Auch der Ultraschallraum war hell und freundlich eingerichtet. An den Wänden hingen gerahmte Kinderzeichnungen, die alle Familien darstellten. Einige mit Eltern und einem Kind, andere mit mehreren Kindern, und oft auch mit Katzen und Hunden. Olivia legte sich auf die mit weißem Leder bezogene Liege und schob ihren Pullover hoch.

»Du weißt ja, das fühlt sich gleich ein bisschen kühl an«, sagte Madeleine, als sie das Gel für die Untersuchung auf Olivias Bauch auftrug.

»Jetzt ist es gleich so weit«, flüsterte Ophelia, die zusammen mit Daniel hinter Madeleine stand und auf den Bildschirm schaute.

»Da bist du ja«, sagte Madeleine auch schon, als sie mit dem Untersuchungskopf des Ultraschallgerätes behutsam über Olivias Bauch fuhr. »Seht euch das kleine Herz an, wie perfekt es schlägt, überhaupt ist alles an diesem Kind genau richtig, so wie es in diesem Stadium sein sollte«, stellte sie zufrieden fest.

»Aber es ist noch so winzig, kaum vorstellbar, dass es in einem halben Jahr auf die Welt kommen wird«, wunderte sich Ophelia.

»Wir alle fangen so klein an. Moment mal, was ist das denn?«

»Stimmt etwas nicht?«, wollte Daniel wissen, als Madeleine mit dem Untersuchungskopf auf der Stelle verharrte und angestrengt auf den Bildschirm schaute.

»Ja, was ist los?«, fragte Ophelia und umfasste die Hand ihrer Mutter.

»Was stimmt nicht, Madeleine?« Olivia sah ihre Freundin voller Angst an. Ohne Zweifel hatte sie etwas gesehen, was nicht der Norm entsprach.

»Es gibt keinen Grund zur Sorge«, sagte Madeleine und wandte sich Olivia zu.

»Aber es ist doch etwas?«, hakte Olivia nach.

»Stimmt, ich habe eine Überraschung für euch«, sagte Madeleine.

»Das ist allerdings eine Überraschung«, pflichtete Daniel ihr bei. Auch er hatte inzwischen etwas auf dem Bildschirm entdeckt, etwas, was sein Herz zutiefst berührte.

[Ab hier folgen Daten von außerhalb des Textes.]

(* ===== verification/HostAgentProps.v ===== *)
(** Properties of the host-side agent: what a clean host is, the order and
    completeness of the commands that repair it, which policies are installed,
    and when the bridge ruleset is reapplied. *)

From S2P Require Import Prelude RustStr Net BTree HostPolicy Isolation IsolationRender HostAgent.

(** ** Repair as a sequence of steps *)

(** A step whose failure ends the repair, and one whose failure is ignored. *)
Inductive Step : Type := Must (c : Command) | Try (c : Command).
Definition step_command (s : Step) : Command := match s with Must c | Try c => c end.
Definition is_must (s : Step) : bool := match s with Must _ => true | Try _ => false end.

(** The repair of a drift, as a list: the kill switch, the IPv4 rule, the IPv4
    routes, the IPv6 routes, the IPv6 rule. *)
Definition plan (p : HostPolicy) (d : HostPolicyDrift) : list Step :=
  (if d.(nft_table_missing) then [Must (RunNft (render_nft p))]
   else if d.(nft_table_stale)
   then [Must (RunNft ("delete table inet " +:+ HOST_POLICY_TABLE +:+ NL +:+ render_nft p))]
   else [])
  ++ (if d.(rule_missing)
      then [Try (RunIp (rule_del_args p.(hp_rule_priority) p.(hp_subnet) p.(hp_route_table)));
            Must (RunIp (rule_add_args p))]
      else [])
  ++ (if d.(subnet_route_missing) || d.(default_route_missing)
      then Must ∘ RunIp <$> route_replace_args p else [])
  ++ (if d.(ipv6_routes_missing) then Must ∘ RunIp <$> ipv6_route_replace_args p else [])
  ++ (if d.(ipv6_rule_missing)
      then match p.(hp_ipv6) with
           | Some ipv6 =>
               [Try (RunIp ("-6" :: rule_del_args p.(hp_rule_priority) ipv6.(hp6_subnet)
                                      p.(hp_route_table)))]
           | None => []
           end
           ++ match ipv6_rule_add_args p with Some args => [Must (RunIp args)] | None => [] end
      else []).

»Leute, nun sagt schon. Mama und ich wollen es auch wissen«, meldete sich Ophelia wieder zu Wort, nachdem auch sie auf den Bildschirm geschaut hatte, aber nichts Ungewöhnliches entdecken konnte.

»Ihr bekommt Zwillinge«, klärte Madeleine die beiden darüber auf, was Daniel und sie bereits erkannt hatten.

»Zwillinge? Damit habe ich nicht im Traum gerechnet«, flüsterte Olivia und schaute auf den Bildschirm.

»Das ist eine wundervolle Neuigkeit«, sagte Daniel und betrachtete Olivia mit einem zärtlichen Blick.

»Wirklich? Wir bekommen Zwillinge?«, fragte Ophelia ungläubig.

»Richtig, Süße, du bekommst gleich zwei kleine Geschwisterchen.«

»Wow, das ist wirklich eine Überraschung. Kannst du schon sehen, ob es Mädchen oder Jungen sind?«, fragte Ophelia.